Early Earth's Conditions: The early atmosphere contained methane (CH4), ammonia (NH3), hydrogen (H2), and water vapour (H2O) — a reducing atmosphere with no free oxygen (O2). Intense UV radiation, lightning, and volcanic activity provided energy.

Theories on Origin of Life:

1. Theory of Special Creation: Life was created by supernatural/divine force. Not scientifically testable.

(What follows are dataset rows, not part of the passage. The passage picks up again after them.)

Lemma blank_no_reserved (s : str) :
  is_blank s = true -> no_reserved s = true.
Proof.
  unfold is_blank, no_reserved. apply forallb_impl.
  intros c Hc. rewrite (is_reserved_not_space c Hc). reflexivity.
Qed.

(** The substitutions and the trimming, without the choice of the name and
    without the cut, turn a blank text into the empty one and any other
    text into a non-empty one. *)
Lemma sanitized_nil_iff (s : str) :
  strip (re_sub_plus isspace (lit " ") (re_sub_plus is_reserved (lit "_") s)) = []
  <-> is_blank s = true.
Proof.
  unfold re_sub_plus, is_blank. split.
  - intros H. destruct (forallb isspace s) eqn:E; [reflexivity|exfalso].
    apply sub_reserved_keeps_text in E.
    apply (sub_space_keeps_text false) in E.
    apply strip_nil_iff in H. congruence.
  - intros H. apply strip_nil_iff.
    rewrite (sub_runs_none is_reserved) by (apply blank_no_reserved, H).
    apply forallb_sub_runs; [reflexivity|].
    intros c Hc Hin. rewrite forallb_forall in H. rewrite (H c Hin) in Hc.
    discriminate Hc.
Qed.

Lemma firstn_nil_iff {A} (k : nat) (l : list A) :
  (0 < k)%nat -> (firstn k l = [] <-> l = []).
Proof.
  intros Hk. destruct k; [lia|]. destruct l; simpl; split; congruence.
Qed.

Lemma safe_name_nil_iff (name fallback : str) :
  safe_name name fallback = []
  <-> is_blank name = true /\ is_blank fallback = true.
Proof.
  unfold safe_name. cbv zeta.
  etransitivity; [apply firstn_nil_iff; lia|].
  destruct (strip name) as [|c t] eqn:Hs; simpl is_empty; cbv iota.
  - apply strip_nil_iff in Hs.
    etransitivity; [apply sanitized_nil_iff|]. unfold is_blank. tauto.
  - etransitivity; [apply sanitized_nil_iff|].
    assert (Hn : is_blank name = false).
    { destruct (is_blank name) eqn:E; [|reflexivity].
      apply strip_nil_iff in E. congruence. }
    assert (Hc : is_blank (c :: t) = false).
    { pose proof (no_leading_ws_strip name) as Hl. rewrite Hs in Hl.
      simpl in Hl. apply negb_true_iff in Hl. simpl. rewrite Hl. reflexivity. }
    rewrite Hn, Hc. split; [discriminate|intros [H _]; discriminate H].
Qed.

(** X1.  The sanitized name is empty exactly when both the name and the
    fallback are blank. *)
Theorem safe_name_empty_iff (name fallback : str) :
  safe_name name fallback = []
  <-> is_blank name = true /\ is_blank fallback = true.
Proof. apply safe_name_nil_iff. Qed.

Lemma safe_name_empty_iff_witness :
  is_blank (lit "  ") = true /\ is_blank (lit " ") = true
  /\ safe_name (lit "  ") (lit " ") = [].
Proof.
  split; [reflexivity|]. split; [reflexivity|].
  apply (proj2 (safe_name_empty_iff (lit "  ") (lit " "))).
  split; reflexivity.
Defined.

Lemma safe_name_fallback_unused (name fallback1 fallback2 : str) :
  is_blank name = false ->
  safe_name name fallback1 = safe_name name fallback2.
Proof.
  intros H. unfold safe_name.
  destruct (strip name) eqn:Hs; [|reflexivity].
  apply strip_nil_iff in Hs. unfold is_blank in H. congruence.
Qed.

(** X2.  A name that is not blank is sanitized without regard to the
    fallback. *)
Theorem safe_name_ignores_fallback (name fallback1 fallback2 : str) :
  is_blank name = false ->
  safe_name name fallback1 = safe_name name fallback2.
Proof. apply safe_name_fallback_unused. Qed.

Lemma safe_name_ignores_fallback_witness :
  is_blank (lit " Ch 1 ") = false
  /\ safe_name (lit " Ch 1 ") (lit "a") = safe_name (lit " Ch 1 ") (lit "b").
Proof.
  split; [reflexivity|].
  apply (safe_name_ignores_fallback (lit " Ch 1 ") (lit "a") (lit "b")).
  reflexivity.
Defined.

(** X3.  A name that is already clean is returned as it is: not empty, no
    reserved character, single spaces only, nothing to trim and at most
    180 characters. *)
Theorem safe_name_keeps_clean_names (name fallback : str) :
  name <> [] -> no_reserved name = true -> ws_collapsed name = true ->
  trimmed name = true -> (length name <= 180)%nat ->
  safe_name name fallback = name.
Proof.
  intros Hne Hr Hw Ht Hl. unfold safe_name.
  rewrite (strip_id name Ht).
  replace (is_empty name) with false
    by (destruct name; [exfalso; apply Hne; reflexivity|reflexivity]).
  unfold re_sub_plus.
  rewrite (sub_runs_none is_reserved) by exact Hr.
  rewrite sub_runs_collapsed; [|exact Hw|discriminate].
  rewrite (strip_id name Ht). apply firstn_all2, Hl.
Qed.

Lemma safe_name_keeps_clean_names_witness :
  safe_name (lit "My_Book_ Ch 1") (lit "fallback") = lit "My_Book_ Ch 1".
Proof.
  apply (safe_name_keeps_clean_names (lit "My_Book_ Ch 1") (lit "fallback"));
    [discriminate|reflexivity|reflexivity|reflexivity|simpl; lia].
Defined.

(** X4.  Unless the cut at 180 characters shortens the name, the result has
    nothing to trim and sanitizing it again changes nothing. *)
Theorem safe_name_idempotent_unless_cut (name fallback : str) :
  (length (safe_name name fallback) < 180)%nat ->
  trimmed (safe_name name fallback) = true
  /\ safe_name (safe_name name fallback) fallback = safe_name name fallback.
Proof.
  intros H.
  pose proof (safe_name_no_trailing_ws_when_short name fallback H) as Ht.
  split.
  - unfold trimmed. rewrite safe_name_no_leading_ws, Ht. reflexivity.
  - apply safe_name_idempotent_when_trimmed, Ht.
Qed.
Definition calculate_intensity (dx dy : Z) : M Z :=
  let movement := movement_of dx dy in
  modify (set_debug (record_raw_movement movement)) ;;
  if (movement <? min_movement_threshold cfg)%float then
    debug_printf (DebugBelowThreshold movement) ;;
    ret 1
  else if (max_movement_threshold cfg <? movement)%float then
    debug_printf (DebugAboveMax movement NUM_INTENSITY_LEVELS) ;;
    ret NUM_INTENSITY_LEVELS
  else
    let scaled := scaled_of movement in
    modify (set_debug (record_scaled_value scaled)) ;;
    let intensity_scaled := intensity_scaled_of movement in
    let intensity := int_of_double (intensity_scaled + 0.5)%float in
    let intensity := clamp_intensity intensity in
    debug_printf (DebugIntensity movement scaled intensity) ;;
    modify (set_debug (count_intensity intensity)) ;;
    ret intensity.

(** [calculate_intensity] in two parts, for a signal handler that interrupts
    it.  [calculate_intensity_begin] runs to the [return] of a threshold
    test ([inr], with the value returned) or through
    [debug.intensity_counts[intensity]++] ([inl], with the intensity:
    [debug.total_movements++] is still to come); [calculate_intensity_end]
    is the rest. *)
Definition calculate_intensity_begin (dx dy : Z) : M (Z + Z) :=
  let movement := movement_of dx dy in
  modify (set_debug (record_raw_movement movement)) ;;
  if (movement <? min_movement_threshold cfg)%float then
    debug_printf (DebugBelowThreshold movement) ;;
    ret (inr 1)
  else if (max_movement_threshold cfg <? movement)%float then
    debug_printf (DebugAboveMax movement NUM_INTENSITY_LEVELS) ;;
    ret (inr NUM_INTENSITY_LEVELS)
  else
    let scaled := scaled_of movement in
    modify (set_debug (record_scaled_value scaled)) ;;
    let intensity_scaled := intensity_scaled_of movement in
    let intensity := int_of_double (intensity_scaled + 0.5)%float in
    let intensity := clamp_intensity intensity in
    debug_printf (DebugIntensity movement scaled intensity) ;;
    modify (set_debug (count_level intensity)) ;;
    ret (inl intensity).

Definition calculate_intensity_end (intensity : Z) : M Z :=
  modify (set_debug count_total) ;;
  ret intensity.

End Mapper.

(** The value [calculate_intensity] returns, without the bookkeeping. *)
Definition intensity_of (log : double -> double) (cfg : settings) (dx dy : Z) : Z :=
  let movement := movement_of dx dy in
  if (movement <? min_movement_threshold cfg)%float then 1
  else if (max_movement_threshold cfg <? movement)%float then NUM_INTENSITY_LEVELS
  else clamp_intensity (int_of_double (intensity_scaled_of log cfg movement + 0.5)%float).

(** ** Sample values of the logarithm

    Natural logarithms, rounded to nearest, at the arguments used by the
    concrete examples below. *)
Definition ln_table : list (double * double) :=
  [ (2, 0x1.62e42fefa39efp-1);
    (10, 0x1.26bb1bbb55516p+1);
    (100, 0x1.26bb1bbb55516p+2);
    (4096, 0x1.0a2b23f3bab73p+3);
    (65536, 0x1.62e42fefa39efp+3) ]%float.

Fixpoint lookup_ln (t : list (double * double)) (x : double) : double :=
  match t with
  | [] => nan
  | (a, b) :: t' => if (a =? x)%float then b else lookup_ln t' x
  end.

(** A logarithm known only at the table's arguments, for the concrete
    examples. *)
Definition log_sample : double -> double := lookup_ln ln_table.

(** ** Playback *)

Section Playback.

Variable cfg : settings.

Local Open Scope prog_scope.
Lemma refetch_records_kept keys fetch_type prepare now :
  frame records_kept (refetch keys fetch_type prepare now).
Proof.
  induction keys as [|key keys IH]; cbn [refetch]; [solve_frame|].
  apply frame_bind; [apply _|solve_frame|]. intros touch.
  apply frame_bind; [apply _| |].
  - destruct touch; [solve_frame|]. apply frame_modify. intros v.
    eapply keeps_records_kept, (keeps_records_set_prepared EmptyString).
  - intros _. apply frame_bind; [apply _| |done].
    eapply frame_keeps_records_kept, fetch_image_keeps_records.
Qed.

(** X18: [update_images], whether it returns or throws, removes no record
    from either catalog: the image an alias pointed to before it was
    refreshed keeps its record. *)
Theorem update_images_removes_nothing fetch_type prepare now (v : Vault) :
  let v' := (update_images fetch_type prepare now v).2 in
  (∀ key, is_Some (prepared_image_records v !! key) →
          is_Some (prepared_image_records v' !! key))
  ∧ (∀ name, is_Some (instance_image_records v !! name) →
             is_Some (instance_image_records v' !! name)).
Proof.
  assert (frame records_kept (update_images fetch_type prepare now)) as Hframe.
  { unfold update_images. apply frame_bind; [apply _|solve_frame|]. intros prepared.
    apply frame_bind; [apply _| |].
    - apply frame_disk_only_records_kept, keys_to_update_disk_only.
    - intros keys. apply refetch_records_kept. }
  destruct (Hframe v) as [Hprepared Hinstances]. split.
  - intros key. rewrite <- !elem_of_dom. apply Hprepared.
  - intros name. rewrite <- !elem_of_dom. apply Hinstances.
Qed.

End kept_records.

(** ** [update_images]: what stops a refresh *)

Section update_stops.
Context `{Collaborators}.

Lemma keys_to_update_pure records :
  ∃ r events, image_downloads events = 0%nat
    ∧ ∀ v, keys_to_update records v = (r, set_trace (λ t, t ++ events) v).
Proof.
  induction records as [|[key record] rest (r & events & Hevents & IH)].
  - exists (Ok []), []. split; [done|]. intros v. by rewrite set_trace_nil.
  - cbn [keys_to_update]. destruct (_ && _); [|by exists r, events].
    destruct (info_for_pure (VaultRecord.query record)) as (ri & eventsi & Heventsi & Hinfo).
    destruct ri as [info|e].
    + exists (match r with
              | Ok keys => Ok (if decide (VMImageInfo.id info ≠ key) then key :: keys else keys)
              | Throw e => Throw e
              end), (eventsi ++ events).
      split; [rewrite image_downloads_app; lia|]. intros v.
      rewrite bind_eq, Hinfo, bind_eq, IH, set_trace_app. by destruct r.
    + exists (Throw e), eventsi. split; [done|]. intros v. by rewrite bind_eq, Hinfo.
Qed.

Lemma keys_to_update_throws records key record e (v : Vault) :
  (key, record) ∈ records →
  Query.query_type (VaultRecord.query record) = Query.Alias →
  QString.startsWith key (Query.release (VaultRecord.query record)) = false →
  (info_for (VaultRecord.query record) v).1 = Throw e →
  ∃ e', (keys_to_update records v).1 = Throw e'.
Proof.
  intros Hin Htype Hprefix Hinfo. revert v Hinfo.
  induction records as [|[key' record'] rest IH]; intros v Hinfo.
  { by apply elem_of_nil in Hin. }
  cbn [keys_to_update]. apply elem_of_cons in Hin as [Heq|Hin].
  - injection Heq as <- <-. rewrite Htype, Hprefix, bool_decide_eq_true_2 by done.
    cbn [andb negb]. rewrite bind_eq.
    destruct (info_for (VaultRecord.query record) v) as [[info|e0] v1]; [done|]. by eexists.
  - destruct (_ && _); [|by apply IH]. rewrite bind_eq.
    destruct (info_for (VaultRecord.query record') v) as [[info|e0] v1] eqn:Hinfo';
      [|by eexists].
    rewrite bind_eq. destruct (IH Hin v1) as [e' He'].
    { rewrite <- Hinfo. apply info_for_result. }
    destruct (keys_to_update rest v1) as [[keys|e1] v2]; [done|]. by eexists.
Qed.

(** X19: when the host of one alias record that [update_images] looks up
    cannot resolve its query, [update_images] throws before it refreshes any
    image: no record, no file and no fetch state changes, and nothing is
    downloaded. *)
Theorem update_images_unresolved fetch_type prepare now (v : Vault) key record e :
  prepared_image_records v !! key = Some record →
  Query.query_type (VaultRecord.query record) = Query.Alias →
  QString.startsWith key (Query.release (VaultRecord.query record)) = false →
  (info_for (VaultRecord.query record) v).1 = Throw e →
  ∃ e' events,
    image_downloads events = 0%nat
    ∧ update_images fetch_type prepare now v
      = (Throw e', set_trace (λ t, t ++ events) v).
Proof.
  intros Hrecord Htype Hprefix Hinfo. unfold update_images. rewrite bind_eq, gets_eq.
  destruct (keys_to_update_pure (map_to_list (prepared_image_records v)))
    as (r & events & Hevents & Hpure).
  destruct (keys_to_update_throws (map_to_list (prepared_image_records v)) key record e v)
    as [e' He']; try done.
  { by apply elem_of_map_to_list. }
  rewrite Hpure in He'. cbn [fst] in He'. subst r.
  exists e', events. split; [done|]. by rewrite bind_eq, Hpure.
Qed.

Lemma refetch_known_instances keys fetch_type prepare now (v : Vault) :
  (∀ key, key ∈ keys →
     ∃ record, prepared_image_records v !! key = Some record
       ∧ is_Some (instance_image_records v !! Query.name (VaultRecord.query record))) →
  refetch keys fetch_type prepare now v = (Ok tt, v).
Proof.
  induction keys as [|key keys IH]; intros Hkeys; [done|]. cbn [refetch].
  destruct (Hkeys key) as (record & Hrecord & [instance Hinstance]).
  { by apply elem_of_cons; left. }
  rewrite bind_eq, gets_eq. cbn beta iota. rewrite Hrecord. cbn [from_option].
  rewrite bind_eq, mret_eq, bind_eq.
  unfold fetch_image. rewrite bind_eq, gets_eq. cbn beta iota. rewrite Hinstance, mret_eq.
  apply IH. intros key' Hin. apply Hkeys. by apply elem_of_cons; right.
Qed.

(** X20: an image is not refreshed while the instance named in the query
    stored with it has a record: when that holds of every prepared record,
    [update_images] asks the hosts and changes nothing else, however stale
    the images are. *)
Theorem update_images_known_instances fetch_type prepare now (v : Vault) :
  (∀ key record, prepared_image_records v !! key = Some record →
     is_Some (instance_image_records v !! Query.name (VaultRecord.query record))) →
  ∃ r events,
    image_downloads events = 0%nat
    ∧ update_images fetch_type prepare now v = (r, set_trace (λ t, t ++ events) v).
Proof.
  intros Hknown. unfold update_images. rewrite bind_eq, gets_eq.
  destruct (keys_to_update_pure (map_to_list (prepared_image_records v)))
    as (r & events & Hevents & Hpure).
  destruct r as [keys|e].
  2:{ exists (Throw e), events. split; [done|]. by rewrite bind_eq, Hpure. }
  exists (Ok tt), events. split; [done|]. rewrite bind_eq, Hpure.
  apply refetch_known_instances. intros key Hin.
  destruct (keys_to_update_spec _ _ _ _ (Hpure v)) as (_ & _ & Hkeys).
  destruct (Hkeys key Hin) as (record & _ & Hrecord%elem_of_map_to_list & _).
  exists record. destruct v. split; [done|]. by apply (Hknown key).
Qed.

End update_stops.

(** ** [remove] and [prune_expired_images], once more *)

Section removal_again.
Context `{Collaborators}.

Lemma remove_eq name (v : Vault) record :
  instance_image_records v !! name = Some record →
  remove name v
  = (Ok tt,
     set_fs (persist_records (delete name (instance_image_records v))
               (QDir.filePath data_dir instance_db_name))
       (set_instances (delete name)
          (set_fs (λ disk, match QDir.cd instances_dir name disk with
                           | Some instance_dir => QDir.removeRecursively instance_dir disk
                           | None => disk
                           end) v))).
Proof.
  intros Hrecord. unfold remove. run. rewrite Hrecord. run.
  destruct (QDir.cd instances_dir name (fs v)) as [instance_dir|] eqn:Hcd; run;
    rewrite persist_instance_records_eq;
    destruct v as [disk prepared instances in_progress pool events];
    unfold set_fs, set_instances; vault_simpl; by rewrite Hcd.
Qed.

Lemma remove_absent name (v : Vault) :
  instance_image_records v !! name = None → remove name v = (Ok tt, v).
Proof. intros Hnone. unfold remove. run. by rewrite Hnone. Qed.

(** X21: [remove] of a name that has no instance record changes nothing,
    not even the catalog file; so removing an instance a second time has no
    effect. *)
Theorem remove_twice name (v : Vault) :
  (instance_image_records v !! name = None → remove name v = (Ok tt, v))
  ∧ remove name (remove name v).2 = (Ok tt, (remove name v).2).
Proof.
  split; [apply remove_absent|].
  destruct (instance_image_records v !! name) as [record|] eqn:Hrecord.
  - rewrite (remove_eq _ _ _ Hrecord). cbn [snd]. apply remove_absent.
    destruct v as [disk prepared instances in_progress pool events]. vault_simpl.
    apply lookup_delete_eq.
  - rewrite (remove_absent _ _ Hrecord). cbn [snd]. by apply remove_absent.
Qed.

(** X22: [remove] of an instance leaves alone what is not the instance's:
    the prepared catalog, the fetch state and the trace, the records of the
    other instances, and every file outside the instance's directory other
    than the catalog file it rewrites. *)
Theorem remove_leaves_the_rest name (v : Vault) record :
  instance_image_records v !! name = Some record →
  let v' := (remove name v).2 in
  prepared_image_records v' = prepared_image_records v
  ∧ in_progress_image_fetches v' = in_progress_image_fetches v
  ∧ thread_pool v' = thread_pool v
  ∧ trace v' = trace v
  ∧ (∀ other, other ≠ name →
       instance_image_records v' !! other = instance_image_records v !! other)
  ∧ (∀ path, QDir.below (QDir.filePath instances_dir name) path = false →
       path ≠ QDir.filePath data_dir instance_db_name →
       files (fs v') !! path = files (fs v) !! path).
Proof.
  intros Hrecord v'. unfold v'. rewrite (remove_eq _ _ _ Hrecord). cbn [snd].
  destruct v as [disk prepared instances in_progress pool events]. vault_simpl.
  split_and!; try done.
  - intros other Hother. by rewrite lookup_delete_ne.
  - intros path Hbelow Hdb. unfold persist_records, write_json, QFile.write. cbn [files].
    rewrite lookup_insert_ne by done.
    destruct (QDir.cd instances_dir name disk) as [instance_dir|] eqn:Hcd; [|done].
    rewrite removeRecursively_files.
    assert (instance_dir = QDir.filePath instances_dir name) as ->.
    { unfold QDir.cd in Hcd. destruct name; [by simplify_eq|].
      by case_bool_decide; simplify_eq. }
    by rewrite Hbelow.
Qed.

(** X23: the record stored under the empty name, which a fetch of a URL
    or a local file without an instance name leaves, stands for the
    instances directory itself: [remove] of it removes every file and
    directory below the instances directory, while the records of the named
    instances stay in the catalog. *)
Theorem remove_unnamed_instance (v : Vault) record :
  instance_image_records v !! EmptyString = Some record →
  let v' := (remove EmptyString v).2 in
  (instances_dir ∉ dirs (fs v'))
  ∧ (∀ path, QDir.below instances_dir path = true →
       path ≠ QDir.filePath data_dir instance_db_name →
       files (fs v') !! path = None ∧ path ∉ dirs (fs v'))
  ∧ instance_image_records v' = delete EmptyString (instance_image_records v).
Proof.
  intros Hrecord v'. unfold v'. rewrite (remove_eq _ _ _ Hrecord). cbn [snd].
  destruct v as [disk prepared instances in_progress pool events]. vault_simpl.
  cbn [QDir.cd]. unfold persist_records, write_json, QFile.write. cbn [files dirs].
  split_and!; [|intros path Hbelow Hdb; split|done].
  - rewrite removeRecursively_dirs. by intros (_ & ? & _).
  - rewrite lookup_insert_ne by done. by rewrite removeRecursively_files, Hbelow.
  - rewrite removeRecursively_dirs. intros (_ & _ & ?). congruence.
Qed.

End removal_again.

Section pruning_again.
Context `{Collaborators}.

Lemma prune_expired_images_eq now (v : Vault) :
  let records := map_to_list (prepared_image_records v) in
  let kept :=
    foldl (λ m key, delete key m) (prepared_image_records v)
          (filter (λ kr, expired kr.2 now = true) records).*1 in
  prune_expired_images now v
  = (Ok tt,
     mkVault (persist_records kept (QDir.filePath cache_dir image_db_name)
                (prune_disk records now (fs v)))
             kept (instance_image_records v) (in_progress_image_fetches v)
             (thread_pool v) (trace v)).
Proof.
  intros records kept. unfold prune_expired_images. run.
  rewrite collect_expired_eq. run. rewrite persist_image_records_eq.
  by destruct v.
Qed.

Lemma prune_disk_nothing_expired records now disk :
  Forall (λ kr, expired kr.2 now = false) records → prune_disk records now disk = disk.
Proof.
  induction 1 as [|[key record] rest Hfresh _ IH]; [done|]. cbn [prune_disk].
  cbn [snd] in Hfresh. by rewrite Hfresh.
Qed.

Lemma filter_nothing_expired (records : list (string * VaultRecord)) now :
  Forall (λ kr, expired kr.2 now = false) records →
  filter (λ kr, expired kr.2 now = true) records = [].
Proof.
  induction 1 as [|kr rest Hfresh _ IH]; [done|].
  rewrite filter_cons, decide_False by congruence. done.
Qed.

(** X24: [prune_expired_images] leaves nothing to prune: run again at the
    same time, it changes nothing, neither in the catalog nor on the disk. *)
Theorem prune_expired_images_twice now (v : Vault) :
  prune_expired_images now (prune_expired_images now v).2
  = (Ok tt, (prune_expired_images now v).2).
Proof.
  rewrite (prune_expired_images_eq now v). cbn [snd]. cbv zeta.
  set (records := map_to_list (prepared_image_records v)).
  set (kept := foldl (λ m key, delete key m) (prepared_image_records v)
                 (filter (λ kr, expired kr.2 now = true) records).*1).
  rewrite prune_expired_images_eq. cbv zeta. vault_simpl.
  assert (Forall (λ kr, expired kr.2 now = false) (map_to_list kept)) as Hfresh.
  { apply Forall_forall. intros [key record] Hin%elem_of_map_to_list. cbn [snd].
    unfold kept in Hin. rewrite lookup_foldl_delete in Hin.
    destruct (decide _) as [|Hnotin]; [done|].
    destruct (expired record now) eqn:Hexpired; [|done].
    exfalso. apply Hnotin. apply list_elem_of_fmap. exists (key, record). split; [done|].
    apply list_elem_of_filter. split; [done|]. by apply elem_of_map_to_list. }
  rewrite (filter_nothing_expired _ _ Hfresh), (prune_disk_nothing_expired _ _ _ Hfresh).
  cbn [fmap list_fmap foldl]. do 2 f_equal.
  unfold persist_records, write_json, QFile.write. cbn [files dirs]. f_equal.
  apply insert_insert_eq.
Qed.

2. Theory of Spontaneous Generation (Abiogenesis): Life arose spontaneously from non-living matter. Louis Pasteur (1862) conclusively disproved this using swan-neck flasks. He showed that boiled broth in a flask with a bent neck (allowing air but not microbes) did not show microbial growth; breaking the neck led to rapid growth.

3. Oparin-Haldane Hypothesis (Chemical Evolution): A.I. Oparin (1924) and J.B.S. Haldane (1929) independently proposed that organic molecules formed from inorganic molecules in the early Earth's reducing atmosphere ('primordial soup' or warm little pond). These molecules accumulated in water to form a 'hot dilute soup'.

Miller-Urey Experiment (1953): Stanley Miller and Harold Urey simulated early Earth conditions: a closed flask with water, CH4, NH3, H2, and H2O; electric sparks (simulating lightning); cooled condenser to collect products. After one week, they detected amino acids, organic acids, urea, and other organic compounds. This demonstrated that organic molecules can form abiotically from inorganic molecules — supporting chemical evolution.

RNA World Hypothesis: The first genetic material was likely RNA, not DNA (Carl Woese, Leslie Orgel, Francis Crick). RNA can both carry genetic information AND catalyse chemical reactions (ribozymes — Thomas Cech and Sidney Altman, Nobel Prize 1989). Proposed sequence: RNA world → DNA/RNA/protein world → DNA world.

Protocells: Oparin proposed that organic molecules aggregated into coacervates (colloid droplets that selectively absorb molecules from environment). Sidney Fox showed amino acids polymerise spontaneously when heated and form proteinoid microspheres in water — membrane-like structures with some cell-like properties. Liposomes (fatty acid vesicles) can also form spontaneously and encapsulate molecules.

Early Life:

• ~3.5 bya: first prokaryote-like organisms (anaerobic, heterotrophic initially)
• ~3 bya: photosynthetic organisms appeared (cyanobacteria) → began releasing O2
• ~2.7 bya: oxygen accumulation in atmosphere → ozone layer formation → allowed colonisation of land
• ~2 bya: eukaryotes appeared (endosymbiosis theory — Lynn Margulis: mitochondria and chloroplasts were once free-living prokaryotes)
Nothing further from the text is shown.